__EXERCISE AIM__:
Copy the lines exactly as they appear, starting with the first line of the records and ending with the line that contains "of the same".

Collected data entries
(** * SuperNjagu agent: the command dispatcher of [src/main.py]

    A shallow embedding of [SuperNjaguMain] (its [run_task],
    [interactive_mode] and [_show_help] methods), of the coroutine [main]
    and of the [__main__] entry point, with the properties of the
    dispatcher stated and proved over it.

    Conventions of the embedding.
    - A Python [str] is a [string]; a character stands for the code point
      of the same number, so the texts read from the terminal range over
      U+0000..U+00FF.  [isspace] and [lower] are CPython's on that range.
      The text constants of the source are copied as they are written;
      their pictographs only ever appear inside those constants.
    - Effects are explicit: a computation maps a [state] (the collaborators'
      world, asyncio's running-loop flag and the transcript of what the
      program did so far) to an [outcome] and a new state.
    - What [input] returns is given from outside, one [input_event] per
      call. *)

From Stdlib Require Import NArith Ascii String List Bool Lia.
From Stdlib Require Import DecimalString.
From stdpp Require Import base option list strings gmap.

Local Open Scope string_scope.
Local Open Scope list_scope.

(** ** Python's [str] *)

Module Str.

(** [str.isspace] on one character: CPython's [_Py_ascii_whitespace]
    table below U+0080, and U+0085, U+00A0 above it. *)
Definition isspace (c : ascii) : bool :=
  let n := N_of_ascii c in
  ((9 <=? n) && (n <=? 13) || (28 <=? n) && (n <=? 32)
   || (n =? 133) || (n =? 160))%N.

(** [str.lower] on one character: A-Z, and U+00C0..U+00DE without the
    multiplication sign U+00D7, move up by 32. *)
Definition lower_char (c : ascii) : ascii :=
  let n := N_of_ascii c in
  if ((65 <=? n) && (n <=? 90)
      || (192 <=? n) && (n <=? 222) && negb (n =? 215))%N
  then ascii_of_N (n + 32) else c.

(** [s.lower()] *)
Fixpoint lower (s : string) : string :=
  match s with
  | EmptyString => EmptyString
  | String c s' => String (lower_char c) (lower s')
  end.

(** [s.lstrip()] *)
Fixpoint lstrip (s : string) : string :=
  match s with
  | EmptyString => EmptyString
  | String c s' => if isspace c then lstrip s' else s
  end.

(** [s.rstrip()] *)
Fixpoint rstrip (s : string) : string :=
  match s with
  | EmptyString => EmptyString
  | String c s' =>
      match rstrip s' with
      | EmptyString => if isspace c then EmptyString else String c EmptyString
      | r => String c r
      end
  end.

(** [s.strip()]: both ends, whitespace as [isspace] has it. *)
Definition strip (s : string) : string := rstrip (lstrip s).

(** [s.startswith(p)] *)
Fixpoint startswith (s p : string) : bool :=
  match p, s with
  | EmptyString, _ => true
  | String a p', String b s' => Ascii.eqb a b && startswith s' p'
  | String _ _, EmptyString => false
  end.

(** [s.split(sep, 1)] for a one-character [sep]: cut at the first [sep],
    or the whole of [s] alone when it has none. *)
Fixpoint split1 (sep : ascii) (s : string) : list string :=
  match s with
  | EmptyString => [EmptyString]
  | String c s' =>
      if Ascii.eqb c sep then [EmptyString; s']
      else match split1 sep s' with
           | h :: t => String c h :: t
           | [] => []
           end
  end.

(** [sep.join(l)] *)
Definition join (sep : string) (l : list string) : string :=
  String.concat sep l.

(** [s[:n]] *)
Definition slice_to (n : nat) (s : string) : string := String.substring 0 n s.

(** [s * n] *)
Fixpoint mul (s : string) (n : nat) : string :=
  match n with
  | O => EmptyString
  | S n' => s +:+ mul s n'
  end.

(** truth value of a [str]: non-empty. *)
Definition truthy (s : string) : bool := negb (String.eqb s EmptyString).

(** [str(n)] for a length. *)
Definition of_nat (n : nat) : string := NilEmpty.string_of_uint (Nat.to_uint n).

(** [str(b)] *)
Definition of_bool (b : bool) : string := if b then "True" else "False".

(** every character of [s] is whitespace ([s] may be empty). *)
Fixpoint all_space (s : string) : bool :=
  match s with
  | EmptyString => true
  | String c s' => isspace c && all_space s'
  end.

(** the last character of [s], if any. *)
Fixpoint last (s : string) : option ascii :=
  match s with
  | EmptyString => None
  | String c EmptyString => Some c
  | String _ s' => last s'
  end.

(** the first character of [s], if any. *)
Definition first (s : string) : option ascii :=
  match s with
  | EmptyString => None
  | String c _ => Some c
  end.

(** no character of [s] is the space U+0020. *)
Fixpoint no_space (s : string) : bool :=
  match s with
  | EmptyString => true
  | String c s' => negb (Ascii.eqb c " ") && no_space s'
  end.

(** [s] is empty or starts with something other than whitespace. *)
Definition starts_nonspace (s : string) : Prop :=
  match first s with Some c => isspace c = false | None => True end.

(** [s] is empty or ends with something other than whitespace. *)
Definition ends_nonspace (s : string) : Prop :=
  match last s with Some c => isspace c = false | None => True end.

End Str.

(** Line feed and the double quote, for the text constants. *)
Definition LF : string := String (ascii_of_nat 10) EmptyString.
Definition DQ : string := String (ascii_of_nat 34) EmptyString.

(** ** Values exchanged with the collaborators *)

(** Modelled from the spec: the agent ([src/agent.py]) is not part of the
    sources; its result is "a record with fields [status] (textual
    outcome), [steps] (ordered sequence of step records, count observable),
    and [final_result] (opaque summary value)".  [status] and
    [final_result] hold the text that formatting them yields. *)
Record TaskResult : Type := mkTaskResult {
  status : string;
  steps : list string;
  final_result : string
}.

(** Modelled from the spec: what [tools/cli_operations.py] returns is "a
    record with [success] (boolean), [stdout] (text ...)".  The source
    reads [stdout] with [dict.get], so the key may be missing: [None]. *)
Record CommandResult : Type := mkCommandResult {
  success : bool;
  stdout : option string
}.

(** Modelled from the spec: "a mapping from status-field name to value",
    "iterated and printed key by key" in mapping order; names and values
    as the text that formatting them yields. *)
Definition AgentStatus : Type := list (string * string).

(** What a call can raise.  [Exception] stands for every instance of
    Python's [Exception] class, with [str(e)]; [OtherBaseException] for
    the rest of [BaseException] ([SystemExit], [GeneratorExit], ...),
    which neither handler of the loop names. *)
Inductive raised : Type :=
| KeyboardInterrupt
| Exception (message : string)
| OtherBaseException.

Inductive outcome (A : Type) : Type :=
| Returns (a : A)
| Raises (e : raised).
Arguments Returns {A} a.
Arguments Raises {A} e.

(** Calls made to collaborators, with their arguments. *)
Inductive call : Type :=
| Agent_execute_autonomous (task : string)
| Agent_get_status
| FileOps_create_file (name content : string)
| FileOps_read_file (name : string)
| CliOps_execute_command (command : string).

(** What the program did, oldest first: [print(text)], the prompt that
    [input(text)] writes, a call to a collaborator. *)
Inductive event : Type :=
| Stdout (text : string)
| Prompt (text : string)
| Invoked (c : call).

(** How one call of [input] ends: it returns a line (without its
    newline), or [KeyboardInterrupt] is raised in the read ([Interrupt]),
    or [EOFError] at the end of standard input ([EndOfFile]).  Which
    Ctrl-C at the terminal raises [KeyboardInterrupt] in a read is the
    runtime's business: see [reads_under_runner]. *)
Inductive input_event : Type :=
| Line (text : string)
| Interrupt
| EndOfFile.

(** How the body of [while True] ends. *)
Inductive loop_ctl : Type := Continue | Break.

(** Where the interactive loop is after a finite script of inputs:
    blocked in [input] for the next line, or left through [break]. *)
Inductive loop_state : Type := Awaiting_input | Stopped.

Record state (World : Type) : Type := mkState {
  world : World;
  running_loop : bool;
  transcript : list event
}.
Arguments mkState {World}.
Arguments world {World}.
Arguments running_loop {World}.
Arguments transcript {World}.

(** The collaborators' interfaces: each call may change the world and
    either returns or raises. *)
Module Agent.
Record t (World : Type) : Type := mk {
  execute_autonomous : string -> World -> outcome TaskResult * World;
  get_status : World -> outcome AgentStatus * World
}.
Arguments execute_autonomous {World}.
Arguments get_status {World}.
End Agent.

Module FileOps.
Record t (World : Type) : Type := mk {
  create_file : string -> string -> World -> outcome string * World;
  read_file : string -> World -> outcome string * World
}.
Arguments create_file {World}.
Arguments read_file {World}.
End FileOps.

Module CliOps.
Record t (World : Type) : Type := mk {
  execute_command : string -> World -> outcome CommandResult * World
}.
Arguments execute_command {World}.
End CliOps.

(** The object [SuperNjaguMain.__init__] builds ([web_ops] and [data_ops]
    are never used by the methods). *)
Record SuperNjaguMain (World : Type) : Type := mkSuperNjaguMain {
  workspace : string;
  agent : Agent.t World;
  file_ops : FileOps.t World;
  cli_ops : CliOps.t World
}.
Arguments workspace {World}.
Arguments agent {World}.
Arguments file_ops {World}.
Arguments cli_ops {World}.

(** ** Effects *)

Section Dispatcher.

Context {World : Type}.

(** A computation: from a state to what it returns or raises, and the
    state it leaves. *)
Definition M (A : Type) : Type := state World -> outcome A * state World.

#[global] Instance M_ret : MRet M := fun A a s => (Returns a, s).
(** * rakosh: the nugget catalog

    A shallow embedding of the class [NuggetCatalog]: the heading regular
    expression, [rewriteHeadings], the chunk population, the tree build on
    top of the [tree-model] package, the ordered and the paged extraction.
    The database is outside: what its queries return is an argument of the
    operations. The lookups of the catalog are plain objects; they are
    finite maps here, which is exact for the keys that [Obj.ordinary]
    describes, and the theorems that need it say so. *)

From Stdlib Require Import ZArith Ascii String List Lia.
From stdpp Require Import base option list gmap strings fin_maps sorting.

Local Open Scope string_scope.
Local Open Scope Z_scope.
Local Open Scope list_scope.

(** ** JavaScript values the catalog works with *)

(** Errors the code can throw. [IllegalState] is the plain
    [Error('must call init() first')] of [initCheck]; [AssertionError] is
    what [assert.ok] throws; [TypeError] is a method call on [undefined];
    [RangeError] is [String.prototype.repeat] with a negative count;
    [ReferenceError] is listed because the documentation speaks of it. *)
Inductive error : Type :=
  | IllegalState
  | AssertionError
  | ReferenceError
  | TypeError
  | RangeError.

Inductive result (A : Type) : Type :=
  | Ok (a : A)
  | Throw (e : error).
Arguments Ok {A} a.
Arguments Throw {A} e.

__COMPLETED EXERCISE__:
(** * SuperNjagu agent: the command dispatcher of [src/main.py]

    A shallow embedding of [SuperNjaguMain] (its [run_task],
    [interactive_mode] and [_show_help] methods), of the coroutine [main]
    and of the [__main__] entry point, with the properties of the
    dispatcher stated and proved over it.

    Conventions of the embedding.
    - A Python [str] is a [string]; a character stands for the code point
      of the same number, so the texts read from the terminal range over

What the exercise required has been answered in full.